- [Activity]:
Return, word for word, only the lines of the data below that lie between the line with "pose proof (bs_positive l Hl);" and the line with "Lemma node_fits k", those two lines included.

- [Data for review]:
(** ** Frames *)

Definition table_only k k' : Prop := forall a, ~ table_region l a -> k' a = k a.
Lemma table_only_data k k' a : table_only k k' -> data_region l a -> k' a = k a.
Proof using Hl. intros Ht Hd. apply Ht. intros Hr. by apply (proj1 (proj2 (regions_disjoint l Hl a))). Qed.
Lemma table_only_bit k k' j : table_only k k' -> 0 <= j < data_block_count l -> bit l k' j = bit l k j.
Proof using Hl.
  intros Ht Hj. unfold bit. rewrite Ht; [done|]. intros Hr. destruct (bit_position l Hl j Hj) as [Hb _].
  by apply (proj1 (regions_disjoint l Hl _)) in Hr.
Qed.
Lemma table_only_live k k' b : table_only k k' -> live l k b -> live l k' b.
Proof using Hl. intros Ht [Hd Hb]. split; [done|]. rewrite (table_only_bit k) by (unfold data_region in Hd; try done; lia). done. Qed.
Lemma table_only_free k k' : table_only k k' -> free_total l k' = free_total l k.
Proof using Hl.
  intros Ht. unfold free_total, free_from. f_equal. apply filter_same. intros j Hj. apply elem_of_seqZ in Hj.
  unfold is_free. by rewrite (table_only_bit k) by (try done; lia).
Qed.
(** A node is untouched where its blocks are. *)
Lemma node_ok_frame k k' n r x : (forall i, 0 <= i < 6 -> live l k (blk r i) -> k' (blk r i) = k (blk r i) /\ live l k' (blk r i)) ->
  node_ok k n r x -> node_ok k' n r x.
Proof using Hl.
  intros Hf [Hn Hx]. split; [done|]. destruct x as [[knd bytes]|]; [|done]. destruct Hx as (Ha & Hk & Hs & Hb & Hj).
  split; [done|]. split; [done|]. split; [done|]. pose proof (bo_range _ _ _ _ Hb). split.
  - destruct Hb as [H1 H2 H3 H4 H5]. split; try done. intros i Hi. apply Hf; [lia|]. by apply H3.
  - intros j Hr. rewrite <- Hj by done. unfold byte_in. f_equal. apply Hf; [|apply (bo_live _ _ _ _ Hb)];
      pose proof (bs_positive l Hl); pose proof (Z.mul_div_le j bs ltac:(lia));
      assert (0 <= j / bs < blocks_for l (lenZ bytes)); try lia;
      (split; [apply Z.div_pos; lia|]; apply Z.div_lt_upper_bound; [lia|]; pose proof (proj1 (blocks_for_le l Hl (lenZ bytes) (blocks_for l (lenZ bytes))) ltac:(lia)); lia).
Qed.
Lemma node_ok_table k k' n r x : table_only k k' -> node_ok k n r x -> node_ok k' n r x.
Proof using Hl.
  intros Ht. apply node_ok_frame. intros i _ Hb. split; [|by apply (table_only_live k)]. apply table_only_data; [done|]. apply Hb.
Qed.
Lemma node_block_live k n r x i : node_ok k n r x -> 0 <= i < 6 -> blk r i <> 0 -> live l k (blk r i).
Proof using Hl.
  intros [_ Hx] Hi Hne. destruct x as [[knd bytes]|].
  - destruct Hx as (_ & _ & _ & Hb & _). apply (bo_live _ _ _ _ Hb). split; [lia|].
    destruct (decide (i < blocks_for l (lenZ bytes))); [done|]. destruct Hne. apply (bo_empty _ _ _ _ Hb). lia.
  - subst r. exfalso. apply Hne. unfold blk, nthZ. cbn [direct_blocks].
    assert (Hc : (Z.to_nat i < 6)%nat) by lia. revert Hc. generalize (Z.to_nat i). intros m Hm.
    do 6 (destruct m as [|m]; [done|]). lia.
Qed.

(** ** Sizes *)

Lemma max_size : max_file_size_bytes l = 6 * bs.
Proof using Hl.
  pose proof (lo_size l Hl). unfold max_file_size_bytes, mul64, SIMPLE_FS_DIRECT_BLOCK_COUNT. apply wrap64_small. unfold u64. lia.
Qed.
Lemma node_fits k ρ s n knd bytes : state_ok k ρ s -> nodes s !! n = Some (knd, bytes) ->
  valid_inode l n /\ node_ok k n (ρ n) (Some (knd, bytes)) /\ record_fits l (ρ n) /\ lenZ bytes <= 6 * bs.
Proof using Hl.
  intros Hs Hn. assert (Hv : valid_inode l n) by (apply (so_dom _ _ _ Hs); by eexists). split; [done|].
  pose proof (so_nodes _ _ _ Hs n Hv) as Hnode. rewrite Hn in Hnode. split; [done|].
  destruct Hnode as (_ & Ha & _ & Hsz & _). destruct (parse_inode_fits _ _ _ _ (so_inodes _ _ _ Hs n Hv)) as (_ & Hfit & _).
  specialize (Hfit Ha). split; [done|]. pose proof (rf_size _ _ Hfit). rewrite max_size in *. lia.
Qed.
Lemma blocks_ok_valid k r m : blocks_ok l k r m -> Forall (fun b => 0 <= b < W64 /\ direct_block_is_invalid l b = false) (direct_blocks r).
Proof using Hl.
  intros Hb. apply Forall_forall. intros b Hin. apply elem_nthZ in Hin as (i & Hi & <-). fold (blk r i).
  unfold lenZ in Hi. rewrite (bo_length _ _ _ _ Hb) in Hi. destruct (layout_bounds l Hl) as (? & ? & ? & ?).
  destruct (decide (i < m)) as [Hlt|Hge].
  - pose proof (bo_live _ _ _ _ Hb i ltac:(lia)) as Hlive. pose proof (live_in_range l Hl _ _ Hlive). destruct Hlive as [Hd _].
    split; [lia|]. unfold direct_block_is_invalid, data_region in *. pose proof (lo_end l Hl). pose proof (table_not_empty l Hl).
    pose proof (lo_data_count l Hl). pose proof (lo_data l Hl). pose proof (lo_bitmap l Hl). pose proof (lo_table_start l Hl).
    pose proof (lo_bitmap_count l Hl). rewrite add64_small by lia.
    rewrite (proj2 (Z.ltb_ge _ _)), (proj2 (Z.leb_gt _ _)) by lia. by rewrite andb_false_r.
  - rewrite (bo_empty _ _ _ _ Hb) by lia. split; [lia|done].
Qed.
Lemma blocks_for_max a b : blocks_for l (Z.max a b) = Z.max (blocks_for l a) (blocks_for l b).
Proof using Hl.
  pose proof (blocks_for_le l Hl a) as Ha. pose proof (blocks_for_le l Hl b) as Hb. pose proof (blocks_for_le l Hl (Z.max a b)) as Hm.
  pose proof (bs_positive l Hl). apply Z.le_antisymm.
  - apply Hm. pose proof (proj1 (Ha _) (Z.le_refl _)). pose proof (proj1 (Hb _) (Z.le_refl _)). nia.
  - pose proof (proj1 (Hm _) (Z.le_refl _)). apply Z.max_lub; [apply Ha|apply Hb]; lia.
Qed.

(** ** Storing a node *)

Section ops.
Context {D : Type} `{FlushStoreLaws D} `{!BlockStoreLaws D}.
Abbreviation run c k r k' := (does (D := D) (block_size_bytes l) (block_count l) c k r k').
Definition set_record ρ (n : Z) r : Z -> InodeRecord := fun m => if decide (m = n) then r else ρ m.

(** Writing the record of a node whose blocks are in place gives the state with that node. *)
Lemma state_put k k1 ρ s n r knd bytes taken : state_ok k ρ s -> valid_inode l n -> sized l k1 ->
  record_fits l r -> node_ok k1 n r (Some (knd, bytes)) ->
  (forall m, valid_inode l m -> m <> n -> inode_of l k1 m = Ok (ρ m) /\ node_ok k1 m (ρ m) (nodes s !! m)) ->
  (forall m i i', valid_inode l m -> m <> n -> 0 <= i < 6 -> 0 <= i' < 6 -> blk (ρ m) i <> 0 -> blk (ρ m) i <> blk r i') ->
  free_total l k1 = free_blocks s - taken ->
  exists k2, run (write_inode l r) k1 (Ok tt) k2 /\ state_ok k2 (set_record ρ n r) (put_node n knd bytes taken s).
Proof using All.
  intros Hs Hn Hk1 Hfit Hnode Hother Hdist Hfree. destruct (Hnode) as [Hnum _].
  destruct (does_write_inode (D := D) l Hl r k1) as (k2 & Hrun & Hs2 & Hi2 & Hio & Htab); [by rewrite Hnum|done|done|].
  assert (Ht : table_only k1 k2) by exact Htab. rewrite Hnum in *.
  exists k2. split; [exact Hrun|]. unfold set_record. split; cbn [nodes free_blocks put_node].
  - done.
  - intros m Hm. destruct (decide (m = n)) as [->|Hne]; [done|]. rewrite Hio by done. by apply Hother.
  - intros m Hm. destruct (decide (m = n)) as [->|Hne].
    + rewrite lookup_insert_eq. by apply (node_ok_table k1).
    + rewrite lookup_insert_ne by congruence. apply (node_ok_table k1); [done|]. by apply Hother.
  - intros m. destruct (decide (m = n)) as [->|Hne]; [done|]. rewrite lookup_insert_ne by congruence. apply (so_dom _ _ _ Hs).
  - intros m m' i i' Hm Hm' Hne Hi Hi'.
    destruct (decide (m = n)) as [->|], (decide (m' = n)) as [->|]; [done| | |].
    + intros Hb He. assert (Hb' : blk (ρ m') i' <> 0) by congruence. by apply (Hdist m' i' i Hm' ltac:(done) Hi' Hi Hb').
    + by apply Hdist.
    + by apply (so_distinct _ _ _ Hs).
  - rewrite (table_only_free k1) by done. lia.
Qed.
Lemma others_unchanged k ρ s n : state_ok k ρ s ->
  forall m, valid_inode l m -> m <> n -> inode_of l k m = Ok (ρ m) /\ node_ok k m (ρ m) (nodes s !! m).
Proof using Hl. intros Hs m Hm _. split; [by apply (so_inodes _ _ _ Hs)|by apply (so_nodes _ _ _ Hs)]. Qed.
Lemma blocks_for_zero : blocks_for l 0 = 0.
Proof using Hl.
  pose proof (bs_positive l Hl). apply Z.le_antisymm; [apply (blocks_for_le l Hl); lia|]. unfold blocks_for. apply Z.div_pos; lia.
Qed.
Lemma blocks_for_pos n : 0 <= n -> 0 <= blocks_for l n.
Proof using Hl. intros Hn. pose proof (bs_positive l Hl). apply Z.div_pos; lia. Qed.

(** *** A new node *)

Lemma does_allocate_inode_loop k ρ s knd : state_ok k ρ s -> knd <> Node.COUNT -> forall candidates,
  (forall n, n ∈ candidates -> valid_inode l n) ->
  match head (filter (fun n => nodes s !! n = None) candidates) with
  | Some n => exists k2 ρ2, run (allocate_inode_loop l knd candidates) k (Ok n) k2 /\
      state_ok k2 ρ2 (put_node n knd [] 0 s) /\ (forall m, m <> n -> ρ2 m = ρ m)
  | None => run (allocate_inode_loop l knd candidates) k (Throw length_error) k
  end.
Proof using All.
  intros Hs Hknd. induction candidates as [|n rest IH]; intros Hv; [apply does_throw|].
  pose proof (Hv n ltac:(by left)) as Hn. cbn [allocate_inode_loop]. specialize (IH (fun m Hm => Hv m ltac:(by right))).
  pose proof (does_read_inode (D := D) l Hl n k Hn) as Hread. rewrite (so_inodes _ _ _ Hs n Hn) in Hread.
  pose proof (so_nodes _ _ _ Hs n Hn) as Hnode. rewrite filter_cons. destruct (nodes s !! n) as [[knd' bytes]|] eqn:En.
  - rewrite decide_False by done. destruct Hnode as (_ & Ha & _).
    destruct (head _) as [m|].
    + destruct IH as (k2 & ρ2 & Hrun & Hok). exists k2, ρ2. split; [|done]. eapply does_bind; [exact Hread|]. by rewrite Ha.
    + eapply does_bind; [exact Hread|]. by rewrite Ha.
  - rewrite decide_True by done. cbn [head]. destruct Hnode as [Hnum Hfree].
    set (r := mkInode n knd 0 (replicate 6 SIMPLE_FS_EMPTY_BLOCK) true).
    assert (Hzero : forall i, 0 <= i < 6 -> blk r i = 0) by (intros i Hi; apply (nthZ_replicate 6); lia).
    assert (Hblocks : blocks_ok l k r 0) by (split; try done; lia).
    destruct (state_put k k ρ s n r knd [] 0 Hs Hn) as (k2 & Hrun & Hok).
    + apply (so_sized _ _ _ Hs).
    + split; try done; [|by apply (blocks_ok_valid k r 0)]. cbn [size_bytes]. rewrite max_size. pose proof (bs_positive l Hl). cbn. lia.
    + split; [done|]. split; [done|]. split; [done|]. split; [done|]. change (lenZ []) with 0. rewrite blocks_for_zero.
      split; [done|]. intros j Hj. lia.
    + by apply others_unchanged.
    + intros m i i' _ _ _ Hi' Hne. by rewrite Hzero.
    + rewrite (so_free _ _ _ Hs). lia.
    + exists k2, (set_record ρ n r). split; [|split; [done|intros m Hm; unfold set_record; by rewrite decide_False]].
      eapply does_bind; [exact Hread|]. cbn beta. rewrite Hfree. cbn [allocated negb number].
      eapply does_bind; [exact Hrun|]. apply does_ret.
Qed.
Lemma does_allocate_inode k ρ s knd : state_ok k ρ s -> knd <> Node.COUNT ->
  match head (free_inodes l s) with
  | Some n => exists k2 ρ2, run (allocate_inode l knd) k (Ok n) k2 /\
      state_ok k2 ρ2 (put_node n knd [] 0 s) /\ (forall m, m <> n -> ρ2 m = ρ m)
  | None => run (allocate_inode l knd) k (Throw length_error) k
  end.
Proof using All.
  intros Hs Hk. apply (does_allocate_inode_loop k ρ s knd Hs Hk).
  intros n Hn. apply elem_of_seqZ in Hn. change SIMPLE_FS_ROOT_INODE_VALUE with 1 in Hn. unfold valid_inode. lia.
Qed.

- [Exercise result]:
      pose proof (bs_positive l Hl); pose proof (Z.mul_div_le j bs ltac:(lia));
      assert (0 <= j / bs < blocks_for l (lenZ bytes)); try lia;
      (split; [apply Z.div_pos; lia|]; apply Z.div_lt_upper_bound; [lia|]; pose proof (proj1 (blocks_for_le l Hl (lenZ bytes) (blocks_for l (lenZ bytes))) ltac:(lia)); lia).
Qed.
Lemma node_ok_table k k' n r x : table_only k k' -> node_ok k n r x -> node_ok k' n r x.
Proof using Hl.
  intros Ht. apply node_ok_frame. intros i _ Hb. split; [|by apply (table_only_live k)]. apply table_only_data; [done|]. apply Hb.
Qed.
Lemma node_block_live k n r x i : node_ok k n r x -> 0 <= i < 6 -> blk r i <> 0 -> live l k (blk r i).
Proof using Hl.
  intros [_ Hx] Hi Hne. destruct x as [[knd bytes]|].
  - destruct Hx as (_ & _ & _ & Hb & _). apply (bo_live _ _ _ _ Hb). split; [lia|].
    destruct (decide (i < blocks_for l (lenZ bytes))); [done|]. destruct Hne. apply (bo_empty _ _ _ _ Hb). lia.
  - subst r. exfalso. apply Hne. unfold blk, nthZ. cbn [direct_blocks].
    assert (Hc : (Z.to_nat i < 6)%nat) by lia. revert Hc. generalize (Z.to_nat i). intros m Hm.
    do 6 (destruct m as [|m]; [done|]). lia.
Qed.

(** ** Sizes *)

Lemma max_size : max_file_size_bytes l = 6 * bs.
Proof using Hl.
  pose proof (lo_size l Hl). unfold max_file_size_bytes, mul64, SIMPLE_FS_DIRECT_BLOCK_COUNT. apply wrap64_small. unfold u64. lia.
Qed.
Lemma node_fits k ρ s n knd bytes : state_ok k ρ s -> nodes s !! n = Some (knd, bytes) ->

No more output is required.